Can I possess or consume marijuana in Indian reservations?

This question is extremely complicated and depends on how federal marijuana laws can be enforced in the Indian country and how each tribe approaches the issue of marijuana legalization. Marijuana remains a List 1 controlled substance under federal law, even though it’s legal in the eyes of the state.

But, as Senator Shane Morigeau, D-Missoula stated, “Tribes have limited criminal jurisdiction over non-Indians.” When asked whether tribal courts prosecuted marijuana possession or public use, he suggested “probably not” but acknowledged that federal law enforcement continues to be “a wild card.”

Morigeau recommends playing it safe. “Be familiar with the landscape,” he said. “You are not on state land, but on another territory. Think of this framework. ”

Can I own or use marijuana in national parks?
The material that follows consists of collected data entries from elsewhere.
(* ===== verification/LiveTheorems.v ===== *)
(** * Theorems: the live ingress

    The mirror does not depend on the order in which blocks arrive; what is
    remembered between polls cannot be observed; published output only grows;
    and when weights can be activated. *)

From S2P Require Import Prelude Types Lace LaceFacts Samples Rounds RoundFacts Quorum QuorumFacts.
From S2P Require Import Finality FinalityFacts Ordering OrderingFacts.
From S2P Require Import PorTypes PorMath PorState PorStateFacts PorTheorems FinalOutput Durable.
From S2P Require Import Live LiveFacts.
From S2P Require Import IngressFacts.
From stdpp Require Import options.

#[local] Existing Instance AlreadyValidatedVerifier.

(** ** The mirror as a set of blocks *)

(** [p] is a reference to the block [b]. *)
Definition refers_to (p : BlockIdentity) (b : Block) : Prop :=
  p = identity b ∨ signature p = [] ∧ same_consensus_identity p (identity b).

(** The blocks of [bs] whose whole past is in [bs]. *)
Inductive supported (bs : list Block) : Block → Prop :=
  | supported_intro b (target : BlockIdentity → Block) :
      b ∈ bs → (∀ p, p ∈ predecessors (content b) → refers_to p (target p)) →
      (∀ p, p ∈ predecessors (content b) → supported bs (target p)) → supported bs b.

Definition stored (m : Mirror.t) (b : Block) : Prop :=
  Blocklace.blocks (Mirror.blocklace m) !! identity b = Some (content b).
Definition waiting_block (m : Mirror.t) (b : Block) : Prop :=
  Mirror.pending m !! identity b = Some b.

(** No two of the blocks share a hash and a creator. *)
Definition one_per_identity (bs : list Block) : Prop :=
  ∀ b b', b ∈ bs → b' ∈ bs → same_consensus_identity (identity b) (identity b') → b = b'.

Fixpoint ingest_all `{HashOrder} (m : Mirror.t) (bs : list Block) : option Mirror.t :=
  match bs with
  | [] => Some m
  | b :: bs =>
    r ← Mirror.ingest m b;
    match r.1 with Ok _ => ingest_all r.2 bs | Err _ => None end
  end.

Section mirror.
Context `{HO : HashOrder} `{Hh : Heights}.
Implicit Types (m : Mirror.t) (b : Block).

(** The mirror holds the blocks of [bs], and stores only supported ones. *)
Record holds_blocks (bs : list Block) m : Prop := {
  hb_ok : mirror_ok m;
  hb_ready : Mirror.ready_ids m = [];
  hb_all b : stored m b ∨ waiting_block m b ↔ b ∈ bs;
  hb_supported b : stored m b → supported bs b
}.

Lemma supported_mono bs bs' b : bs ⊆ bs' → supported bs b → supported bs' b.
Proof. intros Hs. induction 1 as [b target Hb Ht _ IH]. by apply (supported_intro _ b target); [apply Hs|..]. Qed.
Lemma supported_in bs b : supported bs b → b ∈ bs.
Proof. by intros []. Qed.

Lemma stored_resolve m p b :
  unique_variants (Mirror.blocklace m) → stored m b → refers_to p b →
  Blocklace.resolve_identity (Mirror.blocklace m) p = Some (identity b).
Proof.
  intros Hu Hb. assert (identity b ∈ Blocklace.dom (Mirror.blocklace m)) as Hd by (apply elem_of_lace_dom; by eexists).
  intros [->|[Hsig Hs]]; [by apply resolve_stored|].
  apply resolve_in_unsigned; [|done|by apply elem_of_lace_dom|by symmetry].
  intros i j. rewrite <-!elem_of_lace_dom. apply Hu.
Qed.
(** A block whose references resolve to supported blocks is supported. *)
Lemma available_supported bs m b :
  b ∈ bs → (∀ b', stored m b' → supported bs b') → Mirror.predecessors_available m b = true →
  supported bs b.
Proof.
  intros Hb Hs Hp. rewrite available_spec in Hp.
  set (target p := default b (r ← Blocklace.resolve_identity (Mirror.blocklace m) p;
    c ← Blocklace.blocks (Mirror.blocklace m) !! r; Some (mkBlock r c))).
  assert (∀ p, p ∈ predecessors (content b) → refers_to p (target p) ∧ stored m (target p)) as Ht.
  { intros p [r Hr]%Hp. unfold target. rewrite Hr. cbn [mbind option_bind].
    apply resolve_Some in Hr as ([c Hc]%elem_of_lace_dom & Hsame & Hsig). rewrite Hc. cbn [mbind option_bind default].
    split; [|done]. destruct Hsig as [->|Hsig]; [by left|]. right. by split; [|symmetry]. }
  apply (supported_intro _ b target); [done|..]; intros p Hpp; [apply Ht; done|]. by apply Hs, Ht.
Qed.
(** Everything supported is stored, since nothing that waits is ready. *)
Lemma supported_stored bs m b : holds_blocks bs m → supported bs b → stored m b.
Proof.
  intros Hm. induction 1 as [b target Hb Ht _ IH]. apply (hb_all _ _ Hm) in Hb as [|Hw]; [done|exfalso].
  assert (identity b ∈ Mirror.ready_ids m) as Hr; [|rewrite (hb_ready _ _ Hm) in Hr; by apply elem_of_nil in Hr].
  apply elem_of_ready. exists b. split; [done|]. apply available_spec. intros p Hp.
  exists (identity (target p)). apply stored_resolve; [apply Hm|by apply IH|by apply Ht].
Qed.

Lemma moves_holds bs m m' :
  (∀ b, stored m b ∨ waiting_block m b ↔ b ∈ bs) → (∀ b, stored m b → supported bs b) →
  mirror_ok m → moves m m' →
  (∀ b, stored m' b ∨ waiting_block m' b ↔ b ∈ bs) ∧ ∀ b, stored m' b → supported bs b.
Proof.
  intros Hall Hsup Hm (b0 & Hb0 & Hp & Hc & Hpd).
  assert (∀ b, stored m' b ↔ b = b0 ∨ stored m b) as Hst.
  { intros b. unfold stored. rewrite (committed_lookup _ _ _ Hc). destruct b, b0; naive_solver. }
  assert (∀ b, waiting_block m' b ↔ b ≠ b0 ∧ waiting_block m b) as Hwt.
  { intros b. unfold waiting_block. rewrite Hpd, lookup_delete_Some. split.
    - intros [Hne Hb]. split; [by intros ->|done].
    - intros [Hne Hb]. split; [|done]. intros E. rewrite <-E, Hb0 in Hb. naive_solver. }
  split.
  - intros b. rewrite <-Hall, Hst, Hwt. destruct (decide (b = b0)) as [->|]; [|tauto].
    split; [intros _; by right|intros _; left; by left].
  - intros b [->|Hb]%Hst; [|by apply Hsup]. apply (available_supported bs m); [|done|by apply available_spec].
    apply Hall. by right.
Qed.
Lemma moves_rtc_holds bs m m' :
  (∀ b, stored m b ∨ waiting_block m b ↔ b ∈ bs) → (∀ b, stored m b → supported bs b) →
  mirror_ok m → rtc moves m m' →
  (∀ b, stored m' b ∨ waiting_block m' b ↔ b ∈ bs) ∧ ∀ b, stored m' b → supported bs b.
Proof.
  intros Hall Hsup Hm H. induction H as [|m m1 m' Hmv _ IH]; [done|].
  destruct (moves_holds _ _ _ Hall Hsup Hm Hmv). apply IH; [done..|by eapply moves_ok].
Qed.
Lemma known_block m i : mirror_ok m → known m i → ∃ b, identity b = i ∧ (stored m b ∨ waiting_block m b).
Proof.
  intros Hm [[c Hc]%elem_of_lace_dom|[b Hb]]; [by exists (mkBlock i c); split; [|left]|].
  destruct (mo_pending _ Hm _ _ Hb) as (<- & _). exists b. split; [done|by right].
Qed.

Lemma ingest_holds bs m b :
  holds_blocks bs m → one_per_identity (b :: bs) → descends (identity b) (content b) →
  ∃ r m', Mirror.ingest m b = Some (r, m') ∧ holds_blocks (b :: bs) m' ∧
    (∃ u, r = Ok u).
Proof.
  intros Hh1 Hone Hd. pose proof (hb_ok _ _ Hh1) as Hm. pose proof (hb_all _ _ Hh1) as Hall.
  destruct (ingest_spec m b Hm Hd) as (r & m' & E & Hi & Hm'). exists r, m'. split; [done|].
  assert (∀ i, known m i → same_consensus_identity i (identity b) → b ∈ bs ∧ i = identity b) as Hin.
  { intros i Hk Hs. destruct (known_block m i Hm Hk) as (b' & <- & Hb'%Hall).
    assert (b' = b) as -> by (apply Hone; [by right|by left|done]). done. }
  assert (bs ⊆ b :: bs) as Hsub by (intros x; by right).
  destruct Hi as [Hk|k Hn Hk Hs|Hun Hav|bl n m' Hun Hav Hc Hmv Hready].
  - assert (b ∈ bs) as Hb.
    { destruct Hk as [[b' Hb']|Hp]; [|by apply (Hin (identity b)); [right|]].
      apply get_Some in Hb' as [(Hb' & Hs & _)%resolve_Some _].
      apply (Hin (identity b')); [by left|done]. }
    split; [|by eexists]. split; [done|apply Hh1| |].
    + intros x. rewrite Hall, elem_of_cons. naive_solver.
    + intros x Hx. by eapply supported_mono, (hb_supported _ _ Hh1).
  - exfalso. apply Hn. destruct (Hin k Hk Hs) as [_ <-]. done.
  - split; [|by eexists]. split; [done| | |].
    + destruct (Mirror.ready_ids _) as [|i l] eqn:El; [done|exfalso].
      assert (i ∈ i :: l) as Hi by by left. rewrite <-El in Hi.
      apply elem_of_ready in Hi as (x & Hx & Hax). cbn [Mirror.pending] in Hx.
      apply lookup_insert_Some in Hx as [[<- <-]|[_ Hx]].
      { change (Mirror.predecessors_available m b = true) in Hax. congruence. }
      assert (i ∈ Mirror.ready_ids m) as Hr by (apply elem_of_ready; by exists x).
      rewrite (hb_ready _ _ Hh1) in Hr. by apply elem_of_nil in Hr.
    + intros x. rewrite elem_of_cons, <-Hall. unfold stored, waiting_block. cbn [Mirror.blocklace Mirror.pending].
      rewrite lookup_insert_Some. split; [naive_solver|].
      intros [->|[Hx|Hx]]; [right; by left|by left|right; right]. split; [|done]. intros Ei.
      apply (Hun (identity x)); [right; by eexists|]. by rewrite Ei.
    + intros x Hx. by eapply supported_mono, (hb_supported _ _ Hh1).
  - set (m1 := Mirror.mk bl (Mirror.pending m)) in *.
    assert (∀ x, stored m1 x ↔ x = b ∨ stored m x) as Hst.
    { intros x. unfold stored. cbn [m1 Mirror.blocklace]. rewrite (committed_lookup _ _ _ Hc).
      destruct x, b; naive_solver. }
    assert (mirror_ok m1) as Hm1.
    { apply (unknown_insert_ok m b); [done..| |done]. eapply committed_ok; [done|apply Hm|done|].
      by apply available_spec. }
    destruct (moves_rtc_holds (b :: bs) m1 m') as [Hall' Hsup']; [| |done..|].
    + intros x. rewrite Hst, elem_of_cons, <-Hall. change (waiting_block m1 x) with (waiting_block m x). tauto.
    + intros x [->|Hx]%Hst; [|by eapply supported_mono, (hb_supported _ _ Hh1)].
      apply (available_supported _ m); [by left| |done].
      intros y Hy. by eapply supported_mono, (hb_supported _ _ Hh1).
    + split; [|by eexists]. by split.
Qed.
No. Since national parks, including Glacier and Yellowstone, are states, the federal marijuana ban remains in effect there. Getting caught with marijuana in a national park can lead to criminal charges.

As cannabis news agency Leafly points out, even national park visitors from states with legal marijuana who are charged with possession in a national park can have urine tests even after they return to their legal marijuana state.

Representatives from both Glacier and Yellowstone National Parks declined to “speculate on how the park might deal with a potential influx of cannabis users.”

Can I use marijuana in public in Montana?

No. The use of marijuana in public is punishable by fines of up to US $ 50.

Can I leave Montana with marijuana in my possession?

No. It is illegal to cross state lines with marijuana in your possession. The neighboring states of Idaho and Wyoming to Montana have strict laws criminalizing marijuana possession.

It is also illegal to fly marijuana.

Can i grow my own marijuana?

Yes. Montana residents are allowed to grow and own up to two full-grown marijuana plants and two seedlings at home. These plants must not be publicly visible – if not hidden, it could result in a civil fine of up to $ 250 and plant decay. House Bill 701 suggests residents can own more than an ounce of home-grown marijuana at home as long as it is kept in a sealed container and out of sight of the public, but there is no limit.